== Directions for this task ==
Look in the material below for the line with "destruct (negb _); [reflexivity|]." and the line with "Theorem call_keeps_scene (active", then set down exactly those two lines and all lines between, nothing more.
══════════
(* ------------------------------------------------------------------ *)
(** ** Viewport tracking *)

Lemma on_viewport_g (f : RectEl.t -> RectEl.t) (i : option string)
    (cs : list Svg) (done : bool) :
  on_viewport f (g i cs) done
  = (g i (fst (on_viewport_list f cs done)),
     snd (on_viewport_list f cs done)).
Proof.
  cbn [on_viewport].
  match goal with
  | |- (let '(cs', d) := ?F cs done in _) = _ =>
      assert (E : forall l d0, F l d0 = on_viewport_list f l d0)
  end.
  { induction l as [|c rest IH]; intro d0; [reflexivity|].
    cbn [on_viewport_list]. destruct (on_viewport f c d0) as [c' d1].
    rewrite IH. reflexivity. }
  rewrite E. destruct (on_viewport_list f cs done); reflexivity.
Qed.

(** Once the indicator is found the walk changes nothing. *)
Lemma on_viewport_done (f : RectEl.t -> RectEl.t) (s : Svg) :
  on_viewport f s true = (s, true).
Proof.
  induction s as [r | c x y | l a b | i cs IH] using Svg_induction;
    try reflexivity.
  rewrite on_viewport_g.
  assert (E : on_viewport_list f cs true = (cs, true)).
  { induction IH as [|c rest Hc _ IHrest]; [reflexivity|].
    cbn [on_viewport_list]. rewrite Hc, IHrest. reflexivity. }
  rewrite E. reflexivity.
Qed.

Lemma on_viewport_list_done (f : RectEl.t -> RectEl.t) (l : list Svg) :
  on_viewport_list f l true = (l, true).
Proof.
  induction l as [|c rest IH]; [reflexivity|].
  cbn [on_viewport_list]. rewrite on_viewport_done, IH. reflexivity.
Qed.

(** The walk only ever touches a rectangle carrying the indicator's
    id. *)
Lemma on_viewport_node_rects (f : RectEl.t -> RectEl.t) (s : Svg) :
  (forall r, RectEl.id (f r) = RectEl.id r) ->
  forall done,
    filter not_minimap_viewport (selectAll_rect (fst (on_viewport f s done)))
    = filter not_minimap_viewport (selectAll_rect s).
Proof.
  intro Hf.
  induction s as [r | c x y | l a b | i cs IH] using Svg_induction;
    intro done; try reflexivity.
  - cbn [on_viewport]. destruct done; [reflexivity|].
    destruct (String.eqb (RectEl.id r) "minimap_viewport") eqn:E;
      [|reflexivity].
    cbn [fst selectAll_rect filter]. unfold not_minimap_viewport.
    rewrite Hf, E. reflexivity.
  - rewrite on_viewport_g. cbn [fst selectAll_rect].
    revert done.
    induction IH as [|c rest Hc _ IHrest]; intro done; [reflexivity|].
    cbn [on_viewport_list].
    specialize (Hc done). destruct (on_viewport f c done) as [c' d1].
    specialize (IHrest d1).
    destruct (on_viewport_list f rest d1) as [rest' d2].
    cbn [fst flat_map] in *.
    rewrite !filter_app, Hc, IHrest. reflexivity.
Qed.

Lemma on_viewport_svg_spec (f : RectEl.t -> RectEl.t) (svg : SvgRoot) :
  on_viewport_svg f svg
  = mkSvgRoot (viewBox svg)
      (fst (on_viewport_list f (svg_children svg) false)).
Proof.
  unfold on_viewport_svg. rewrite on_viewport_g. reflexivity.
Qed.

Lemma on_viewport_svg_hit_view (f : RectEl.t -> RectEl.t) (e : Elem) :
  (forall r, RectEl.id (f r) = RectEl.id r) ->
  hit_view (mkElem (el_id e) (on_viewport_svg f (el_svg e))) = hit_view e.
Proof.
  intro Hf. unfold hit_view. cbn [el_id el_svg].
  rewrite on_viewport_svg_spec. cbn [viewBox].
  f_equal. unfold node_rects. cbn [svg_children].
  pose proof (on_viewport_node_rects f (g None (svg_children (el_svg e)))
                Hf false) as H.
  rewrite on_viewport_g in H. cbn [fst selectAll_rect] in H. exact H.
Qed.

Lemma on_first_hit_view (id : string) (f : Elem -> Elem) (l : list Elem) :
  (forall e, hit_view (f e) = hit_view e) ->
  map hit_view (on_first id f l) = map hit_view l.
Proof.
  intro Hf. induction l as [|e l IH]; [reflexivity|].
  cbn [on_first]. destruct (String.eqb (el_id e) id); cbn [map].
  - rewrite Hf. reflexivity.
  - rewrite IH. reflexivity.
Qed.

Lemma renderCanvasViewport_hit_view (s : Settings.t) (canvas : option Canvas)
    (l : list Elem) :
  map hit_view (renderCanvasViewport s canvas l) = map hit_view l.
Proof.
  unfold renderCanvasViewport.
  destruct (negb _); [reflexivity|].
  destruct canvas as [c|]; [|reflexivity].
  apply on_first_hit_view. intro e.
  apply on_viewport_svg_hit_view. reflexivity.
Qed.

Lemma handlers_keep (active : option Canvas) (hs : list Handler) :
  forall w,
    let w' := fold_left (fun w h => run_handler active h w) hs w in
    map hit_view (body w') = map hit_view (body w) /\
    plugin w' = plugin w /\ prototype w' = prototype w.
Proof.
  induction hs as [|h hs IH]; intro w; cbn [fold_left].
  - repeat split.
  - destruct (IH (run_handler active h w)) as (H1 & H2 & H3).
    cbv zeta. rewrite H1, H2, H3. destruct h. cbn [run_handler body plugin
      prototype]. rewrite renderCanvasViewport_hit_view. repeat split.
Qed.

Lemma call_keeps (active : option Canvas) (m : Method) (w : World) :
  map hit_view (body (call active m w)) = map hit_view (body w) /\
  plugin (call active m w) = plugin w /\
  prototype (call active m w) = prototype w.
Proof.
  induction m as [|type next IH]; cbn [call]; [repeat split|].
  destruct IH as (H1 & H2 & H3).
  unfold dispatchCanvasEvent.
  match goal with
  | |- context [fold_left ?F ?hs ?w0] =>
      destruct (handlers_keep active hs w0) as (K1 & K2 & K3)
  end.
  cbv zeta in K1, K2, K3. rewrite K1, K2, K3.
  cbn [body plugin prototype]. repeat split; assumption.
Qed.

(** Viewport tracking never re-renders.  Whatever method of the canvas
    is called and however it is wrapped, the plugin state, the patched
    prototype, and the id, view box and node rectangles of every body
    element stay as they are: only the indicator rectangle can
    change, so hit-testing is not affected. *)
Theorem call_keeps_scene (active : option Canvas) (m : Method) (w : World) :
  map hit_view (body (call active m w)) = map hit_view (body w) /\
  plugin (call active m w) = plugin w /\
  prototype (call active m w) = prototype w.
Proof.
  destruct (call_keeps active m w) as (H1 & H2 & H3).
  split; [exact H1|]. split; [exact H2 | exact H3].
Qed.

(** After a complete render, one tick moves the indicator onto the
    canvas viewport: the indicator's box is the box
    [getViewportBBox()] returns, and the rest of the overlay is
    untouched. *)
Theorem indicator_tracks_viewport
    (s : Settings.t) (canvas viewed : Canvas) (rest : list Elem) :
  Settings.drawActiveViewport s = true ->
  r_thrown (renderMinimap s empty_svg canvas) = None ->
  exists r fg,
    svg_children (scene_of s canvas)
    = [g (Some "minimap_bg"%string) [rect viewport_rect];
       g (Some "minimap_fg"%string) fg] /\
    renderCanvasViewport s (Some viewed)
      (mkElem "_minimap_" (scene_of s canvas) :: rest)
    = mkElem "_minimap_"
        (mkSvgRoot (viewBox (scene_of s canvas))
           [g (Some "minimap_bg"%string) [rect r];
            g (Some "minimap_fg"%string) fg]) :: rest /\
    let b := BoundingBox.fromRect (Some (RectEl.getBBox r)) in
    let v := getViewportBBox viewed in
    BoundingBox.minX b == BoundingBox.minX v /\
    BoundingBox.minY b == BoundingBox.minY v /\
    BoundingBox.maxX b == BoundingBox.maxX v /\
    BoundingBox.maxY b == BoundingBox.maxY v.
Proof.
  intros Hd Ht.
  destruct (render_complete s empty_svg canvas Ht) as (paths & _ & Hc).
  cbn [svg_children empty_svg app] in Hc.
  exists (placed (getViewportBBox viewed) viewport_rect),
         (node_layer s canvas ++ paths).
  split; [exact Hc|]. split.
  - unfold renderCanvasViewport. rewrite Hd. cbn [negb on_first].
    cbn [el_id]. rewrite String.eqb_refl. cbn [el_id el_svg].
    rewrite on_viewport_svg_spec. unfold scene_of at 2. rewrite Hc.
    cbn [on_viewport_list]. rewrite !on_viewport_g.
    cbn [on_viewport_list on_viewport RectEl.id viewport_rect].
    cbn [String.eqb Ascii.eqb Bool.eqb fst snd].
    rewrite on_viewport_list_done. reflexivity.
  - cbn. repeat split; try reflexivity; ring.
Qed.

Lemma indicator_tracks_viewport_witness :
  exists r fg,
    svg_children (scene_of DEFAULT_SETTINGS canvas_g1_n1)
    = [g (Some "minimap_bg"%string) [rect viewport_rect];
       g (Some "minimap_fg"%string) fg] /\
    renderCanvasViewport DEFAULT_SETTINGS (Some canvas_g1_n1)
      (mkElem "_minimap_" (scene_of DEFAULT_SETTINGS canvas_g1_n1) :: [])
    = mkElem "_minimap_"
        (mkSvgRoot (viewBox (scene_of DEFAULT_SETTINGS canvas_g1_n1))
           [g (Some "minimap_bg"%string) [rect r];
            g (Some "minimap_fg"%string) fg]) :: [].
Proof.
  destruct (indicator_tracks_viewport DEFAULT_SETTINGS canvas_g1_n1
              canvas_g1_n1 [] eq_refl eq_refl) as (r & fg & H1 & H2 & _).
  exists r, fg. split; assumption.
Defined.

(* ------------------------------------------------------------------ *)
(** ** Lifecycle invariants *)

Lemma repeat_snoc {A : Type} (a : A) (n : nat) :
  repeat a n ++ [a] = repeat a (S n).
Proof.
  induction n as [|n IH]; [reflexivity|].
  cbn [repeat app]. rewrite IH. reflexivity.
Qed.

Lemma filter_idem {A : Type} (f : A -> bool) (l : list A) :
  filter f (filter f l) = filter f l.
Proof.
  induction l as [|a l IH]; [reflexivity|].
  cbn [filter]. destruct (f a) eqn:E; [|exact IH].
  cbn [filter]. rewrite E, IH. reflexivity.
Qed.

Lemma on_first_ids (id : string) (f : Elem -> Elem) (l : list Elem) :
  (forall e, el_id (f e) = el_id e) ->
  map el_id (on_first id f l) = map el_id l.
Proof.
  intro Hf. induction l as [|e l IH]; [reflexivity|].
  cbn [on_first]. destruct (String.eqb (el_id e) id); cbn [map].
  - rewrite Hf. reflexivity.
  - rewrite IH. reflexivity.
Qed.

Lemma Forall_overlay_ids (l l' : list Elem) :
  map el_id l' = map el_id l ->
  Forall (fun e => el_id e = "_minimap_"%string) l ->
  Forall (fun e => el_id e = "_minimap_"%string) l'.
Proof.
  intros E H.
  rewrite <- (Forall_map el_id (fun i => i = "_minimap_"%string)) in *.
  rewrite E. exact H.
Qed.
══════════
== Result of this exercise ==
  destruct (negb _); [reflexivity|].
  destruct canvas as [c|]; [|reflexivity].
  apply on_first_hit_view. intro e.
  apply on_viewport_svg_hit_view. reflexivity.
Qed.

Lemma handlers_keep (active : option Canvas) (hs : list Handler) :
  forall w,
    let w' := fold_left (fun w h => run_handler active h w) hs w in
    map hit_view (body w') = map hit_view (body w) /\
    plugin w' = plugin w /\ prototype w' = prototype w.
Proof.
  induction hs as [|h hs IH]; intro w; cbn [fold_left].
  - repeat split.
  - destruct (IH (run_handler active h w)) as (H1 & H2 & H3).
    cbv zeta. rewrite H1, H2, H3. destruct h. cbn [run_handler body plugin
      prototype]. rewrite renderCanvasViewport_hit_view. repeat split.
Qed.

Lemma call_keeps (active : option Canvas) (m : Method) (w : World) :
  map hit_view (body (call active m w)) = map hit_view (body w) /\
  plugin (call active m w) = plugin w /\
  prototype (call active m w) = prototype w.
Proof.
  induction m as [|type next IH]; cbn [call]; [repeat split|].
  destruct IH as (H1 & H2 & H3).
  unfold dispatchCanvasEvent.
  match goal with
  | |- context [fold_left ?F ?hs ?w0] =>
      destruct (handlers_keep active hs w0) as (K1 & K2 & K3)
  end.
  cbv zeta in K1, K2, K3. rewrite K1, K2, K3.
  cbn [body plugin prototype]. repeat split; assumption.
Qed.

(** Viewport tracking never re-renders.  Whatever method of the canvas
    is called and however it is wrapped, the plugin state, the patched
    prototype, and the id, view box and node rectangles of every body
    element stay as they are: only the indicator rectangle can
    change, so hit-testing is not affected. *)
Theorem call_keeps_scene (active : option Canvas) (m : Method) (w : World) :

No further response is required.